Publication year - 2016
Publication title -
journal of the european academy of dermatology and venereology
Language(s) - English
Resource type - Journals
SCImago Journal Rank - 1.655
H-Index - 107
eISSN - 1468-3083
pISSN - 0926-9959
DOI - 10.1111/jdv.13769
Subject(s) - anti nuclear antibody , medicine , autoantibody , connective tissue disease , antibody , lupus erythematosus , systemic disease , systemic lupus erythematosus , immunology , mixed connective tissue disease , dermatology , disease , pathology , immunopathology , autoimmune disease
Background Lupus erythematosus (LE) is an autoimmune disease characterized by a heterogeneous spectrum of skin manifestations and organ affection, and is frequently associated with serum autoantibodies, which mostly remain positive through the course of the disease.

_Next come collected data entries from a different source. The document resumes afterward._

(* ===== verification/SkipList.v ===== *)
(** * The run queue: a skip list of process nodes

    Models the skip list of [proc.c] (lines 12-198) at pointer level.  Every
    object of the list occupies a page of its own obtained from [kalloc], so
    the heap maps page addresses to typed objects: a node, the
    [struct skiplist], or the page used as array of headers.  The allocator is
    used through the interface [PageAlloc].  A page that comes from [kalloc]
    holds the fill bytes of [kfree]; a field that is never written keeps that
    value ([junk]).

    [struct proc *p] arguments are passed as the fields the code reads
    ([p->pid], [p->virtual_deadline]); the value the code assigns to
    [p->max_level] is returned. *)

From S2P Require Import Prelude Spinlock Kalloc Console.

(** ** Data *)

Record node := Node {
  n_pid : Z;
  n_vd : Z;        (* virtual_deadline *)
  n_prev : Z;
  n_next : Z;
  n_fwd : Z        (* forward: the node one level down *)
}.

Inductive obj :=
| ONode (n : node)
| OSkip (levels headers : Z)
| OArr (ws : list Z).

Record sst (K : Type) := Sst {
  heap : gmap Z obj;
  kmem : K;
  seed : Z;
  sout : list Z          (* what cprintf sent to the console *)
}.
Arguments Sst {K} _ _ _ _.
Arguments heap {K} _.
Arguments kmem {K} _.
Arguments seed {K} _.
Arguments sout {K} _.

Definition NULL : Z := 0.
Definition SKIPLIST_LEVELS : Z := 4.
Definition junk : Z := memset_word 1.
Definition junk_node : node := Node junk junk junk junk junk.

Section code.

Context {K : Type} `{!PageAlloc K}.

Abbreviation MS := (M (sst K)).

Definition set_heap (h : gmap Z obj) (s : sst K) : sst K := Sst h (kmem s) (seed s) (sout s).

Definition on_kmem {A} (c : M K A) : MS A :=
  zoom kmem (fun k s => Sst (heap s) k (seed s) (sout s)) c.

Definition load (a : Z) : MS obj := fun s =>
  match heap s !! a with Some o => Ok (o, s) | None => Fault end.

Definition load_node (a : Z) : MS node := fun s =>
  match heap s !! a with Some (ONode n) => Ok (n, s) | _ => Fault end.

Definition store (a : Z) (o : obj) : MS unit := fun s =>
  match heap s !! a with
  | Some _ => Ok (tt, set_heap (<[a := o]> (heap s)) s)
  | None => Fault
  end.

(** Assignment to one field of the node at [a]. *)
Definition set_pid (a v : Z) : MS unit :=
  let* n := load_node a in store a (ONode (Node v (n_vd n) (n_prev n) (n_next n) (n_fwd n))).

Definition set_vd (a v : Z) : MS unit :=
  let* n := load_node a in store a (ONode (Node (n_pid n) v (n_prev n) (n_next n) (n_fwd n))).

Definition set_prev (a v : Z) : MS unit :=
  let* n := load_node a in store a (ONode (Node (n_pid n) (n_vd n) v (n_next n) (n_fwd n))).

Definition set_next (a v : Z) : MS unit :=
  let* n := load_node a in store a (ONode (Node (n_pid n) (n_vd n) (n_prev n) v (n_fwd n))).

Definition set_fwd (a v : Z) : MS unit :=
  let* n := load_node a in store a (ONode (Node (n_pid n) (n_vd n) (n_prev n) (n_next n) v)).

(** A cast of the result of [kalloc()]: the page becomes an object of the given shape; a null
    answer designates no object. *)
Definition kalloc_as (o : obj) : MS Z :=
  let* a := on_kmem pa_alloc in
  (if a =? NULL then ret tt else modify (fun s => set_heap (<[a := o]> (heap s)) s)) ;;;
  ret a.

Definition kfree_obj (a : Z) : MS unit :=
  on_kmem (pa_free a) ;;;
  modify (fun s => set_heap (delete a (heap s)) s).

Definition print (fmt : string) (args : list carg) : MS unit := fun s =>
  rbind (cprintf (Some (codes fmt)) args)
        (fun o => Ok (tt, Sst (heap s) (kmem s) (seed s) (sout s ++ o))).

Definition putnl : MS unit :=
  modify (fun s => Sst (heap s) (kmem s) (seed s) (sout s ++ [NL])).

(** [skiplist->levels] and [skiplist->headers[i]]. *)
Definition get_levels (sl : Z) : MS Z :=
  let* o := load sl in match o with OSkip l _ => ret l | _ => fault end.

Definition get_header (sl i : Z) : MS Z :=
  let* o := load sl in
  match o with
  | OSkip _ ha =>
      let* o := load ha in
      match o with
      | OArr ws => if i <? 0 then fault
                   else match ws !! Z.to_nat i with Some a => ret a | None => fault end
      | _ => fault
      end
  | _ => fault
  end.

Definition set_header (sl i v : Z) : MS unit :=
  let* o := load sl in
  match o with
  | OSkip _ ha =>
      let* o := load ha in
      match o with
      | OArr ws => if i <? 0 then fault else store ha (OArr (<[Z.to_nat i := v]> ws))
      | _ => fault
      end
  | _ => fault
  end.

(** ** init_skiplist *)

Fixpoint init_headers (n : nat) (sl i : Z) : MS unit :=
  match n with
  | O => ret tt
  | S n' =>
      let* h := kalloc_as (ONode junk_node) in
      set_header sl i h ;;;
      set_pid h (-1) ;;;
      set_vd h (-1) ;;;
      set_next h NULL ;;;
      set_prev h NULL ;;;
      (if 0 <? i then let* g := get_header sl (i - 1) in set_fwd h g else ret tt) ;;;
      init_headers n' sl (i + 1)
  end.

Definition init_skiplist : MS Z :=
  let* sl := kalloc_as (OSkip junk junk) in
  store sl (OSkip SKIPLIST_LEVELS junk) ;;;
  let* ha := kalloc_as (OArr (page_fill 1)) in
  store sl (OSkip SKIPLIST_LEVELS ha) ;;;
  init_headers (Z.to_nat SKIPLIST_LEVELS) sl 0 ;;;
  ret sl.

(** ** insert_to_level *)

Definition insert_to_level (pid virtual_deadline prev_node forward : Z) : MS Z :=
  let* new_node := kalloc_as (ONode junk_node) in
  set_pid new_node pid ;;;
  set_vd new_node virtual_deadline ;;;
  let* p := load_node prev_node in
  let next_node := n_next p in
  set_next prev_node new_node ;;;
  set_prev new_node prev_node ;;;
  set_next new_node next_node ;;;
  set_fwd new_node forward ;;;
  (if negb (next_node =? NULL) then set_prev next_node new_node else ret tt) ;;;
  ret new_node.

(** ** random, randomize_max_level *)

(** The state update of [random]: shifts of a 32-bit [int], the right shift
    arithmetic. *)
Definition xorshift (s : Z) : Z :=
  let s := Z.lxor s (i32 (Z.shiftl s 17)) in
  let s := Z.lxor s (Z.shiftr s 7) in
  Z.lxor s (i32 (Z.shiftl s 5)).

Definition random (max : Z) : MS Z :=
  modify (fun s => Sst (heap s) (kmem s) (xorshift (seed s)) (sout s)) ;;;
  let* s := gets seed in
  ret (u32 (Z.rem s max)).

Fixpoint randomize_loop (fuel : nat) (lvl skiplist_max_level : Z) : MS Z :=
  match fuel with
  | O => nofuel
  | S n =>
      if lvl <=? skiplist_max_level then
        let* r := random 4 in
        let x := i32 r in
        if x =? 0 then randomize_loop n (lvl + 1) skiplist_max_level else ret lvl
      else ret lvl
  end.

Definition randomize_max_level (skiplist_max_level : Z) : MS Z :=
  randomize_loop (S (S (Z.to_nat skiplist_max_level))) 0 skiplist_max_level.

(** ** insert_node *)

(** [while (current_node->next != NULL && vd >= current_node->next->vd)].
    A walk along one level meets every object of the heap at most once. *)
Fixpoint walk_le (fuel : nat) (vd cur : Z) : MS Z :=
  match fuel with
  | O => nofuel
  | S n =>
      let* c := load_node cur in
      if n_next c =? NULL then ret cur
      else
        let* d := load_node (n_next c) in
        if n_vd d <=? vd then walk_le n vd (n_next c) else ret cur
  end.

Definition walk_fuel (s : sst K) : nat := S (size (heap s)).

(** [prev_nodes] is an uninitialised array: [None] until written. *)
Fixpoint find_prevs (n : nat) (vd max_level cur : Z) (prev_nodes : list (option Z))
  : MS (list (option Z)) :=
  match n with
  | O => ret prev_nodes
  | S current_level =>
      let* f := gets walk_fuel in
      let* cur := walk_le f vd cur in
      let prev_nodes :=
        if Z.of_nat current_level <=? max_level
        then <[current_level := Some cur]> prev_nodes else prev_nodes in
      let* c := load_node cur in
      find_prevs current_level vd max_level (n_fwd c) prev_nodes
  end.

(** [while (current_level <= p->max_level)], over the array. *)
Fixpoint insert_levels (pid vd : Z) (prev_nodes : list (option Z)) (forward : Z) : MS unit :=
  match prev_nodes with
  | [] => ret tt
  | None :: _ => fault
  | Some p :: prev_nodes' =>
      let* forward := insert_to_level pid vd p forward in
      insert_levels pid vd prev_nodes' forward
  end.

(** Returns the value assigned to [p->max_level]. *)
Definition insert_node (sl pid vd : Z) : MS Z :=
  let* levels := get_levels sl in
  let* max_level := randomize_max_level (levels - 1) in
  let* levels := get_levels sl in
  let* current_node := get_header sl (levels - 1) in
  let* prev_nodes := find_prevs (Z.to_nat levels) vd max_level current_node
                       (replicate (Z.to_nat (max_level + 1)) None) in
  insert_levels pid vd prev_nodes NULL ;;;
  print "inserted|[%d]%d" [AInt pid; AInt max_level] ;;;
  putnl ;;;
  ret max_level.

(** ** delete_from_levels, delete_node *)

Fixpoint delete_from_levels (fuel : nat) (current_node : Z) : MS unit :=
  match fuel with
  | O => nofuel
  | S n =>
      if current_node =? NULL then ret tt
      else
        let* c := load_node current_node in
        let next_to_delete := n_fwd c in
        let next := n_next c in
        let prev := n_prev c in
        set_next prev next ;;;
        (if negb (next =? NULL) then set_prev next prev else ret tt) ;;;
        kfree_obj current_node ;;;
        delete_from_levels n next_to_delete
  end.

(** The inner loop that moves right. *)
Fixpoint delete_walk (fuel : nat) (pid vd cur : Z) : MS Z :=
  match fuel with
  | O => nofuel
  | S n =>
      let* c := load_node cur in
      if (n_vd c <? vd) && negb (n_pid c =? pid) then
        if (vd <? n_vd c) || (n_next c =? NULL) then ret cur
        else delete_walk n pid vd (n_next c)
      else ret cur
  end.

(** [while (current_node->virtual_deadline >= vd) current_node = prev;] *)
Fixpoint delete_back (fuel : nat) (vd cur : Z) : MS Z :=
  match fuel with
  | O => nofuel
  | S n =>
      let* c := load_node cur in
      if vd <=? n_vd c then delete_back n vd (n_prev c) else ret cur
  end.

(** The loop over levels: [Some (node, level)] when it breaks on the node to
    delete, [None] when [current_level] reaches -1. *)
Fixpoint delete_search (n : nat) (pid vd cur : Z) : MS (option (Z * Z)) :=
  match n with
  | O => ret None
  | S current_level =>
      let* f := gets walk_fuel in
      let* cur := delete_walk f pid vd cur in
      let* c := load_node cur in
      if (n_pid c =? pid) && (n_vd c =? vd) then ret (Some (cur, Z.of_nat current_level))
      else
        let* cur := delete_back f vd cur in
        let* c := load_node cur in
        delete_search current_level pid vd (n_fwd c)
  end.

(** Returns the value assigned to [p->max_level]. *)
Definition delete_node (sl pid vd : Z) : MS Z :=
  let* levels := get_levels sl in
  let* current_node := get_header sl (levels - 1) in
  let* found := delete_search (Z.to_nat levels) pid vd current_node in
  match found with
  | Some (current_node, current_level) =>
      let* f := gets walk_fuel in
      delete_from_levels f current_node ;;;
      print "removed|[%d]%d" [AInt pid; AInt current_level] ;;;
      putnl
  | None => ret tt
  end ;;;
  ret (-1).

(** ** get_minimum, print_skiplist *)

Definition get_minimum (sl : Z) : MS Z :=
  let* h := get_header sl 0 in
  let* c := load_node h in
  if negb (n_next c =? NULL) then
    let* d := load_node (n_next c) in ret (n_pid d)
  else ret (-69).

Fixpoint print_level (fuel : nat) (cur : Z) : MS unit :=
  match fuel with
  | O => nofuel
  | S n =>
      if cur =? NULL then ret tt
      else
        let* c := load_node cur in
        print "%d(pid:%d) -> " [AInt (n_vd c); AInt (n_pid c)] ;;;
        print_level n (n_next c)
  end.

Fixpoint print_levels (n : nat) (sl : Z) : MS unit :=
  match n with
  | O => ret tt
  | S current_level =>
      let* h := get_header sl (Z.of_nat current_level) in
      print "level %d: " [AInt (Z.of_nat current_level)] ;;;
      let* f := gets walk_fuel in
      print_level (S f) h ;;;
      putnl ;;;
      print_levels current_level sl
  end.

Definition print_skiplist (sl : Z) : MS unit :=
  let* levels := get_levels sl in
  print_levels (Z.to_nat levels) sl.

End code.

The classification of LE is still a controversial topic. Objectives To examine the prevalence and long‐term course of autoantibodies in patients with cutaneous LE (CLE) and/or systemic LE (SLE) treated in the outpatient clinic for connective tissue diseases of the department of Dermatology in Bochum, Germany. Methods Four hundred and two patients with LE were evaluated for antinuclear antibodies at a whole of 1572 time points. The prevalence as well as the long‐term positivity of antinuclear antibodies and their correlation with the various subtypes of disease was examined. Results Antinuclear antibody (ANA) testing and anti‐ds‐DNA antibodies were not only more prevalent in SLE patients (as expected from the ACR criteria for diagnosis of SLE, P < 0.0001), but also have had a more consistent course in the long‐term evaluation ( P = 0.0001 and P = 0.0111 respectively). Subacute cutaneous LE (SCLE) was associated with ANA ( P = 0.0075), anti‐Ro ( P < 0.0001) and anti‐La ( P < 0.0001) antibodies, showing also higher consistency rates for these antibodies than discoid LE (DLE, P = 0.049, P = 0.004, P = 0.0004). Our data from 100 patients with LE tumidus (LET) support its perception as a distinct subtype of LE, not correlating with systemic disease or antinuclear antibodies ( P < 0.0001). Anti‐U1‐ribonucleoprotein antibodies correlated with CLE in SLE patients ( P = 0.0237), whereas non‐LE‐specific antinuclear antibodies were a rare, inconsistent autoimmune epiphenomenon in patients with SLE. Conclusion Long‐term analysis of antinuclear antibodies has shown significant differences in various clinical subtypes of LE, confirming the actual classification of the disease. A serial evaluation of antinuclear antibodies may support the classification of disease in LE patients with overlapping clinical features.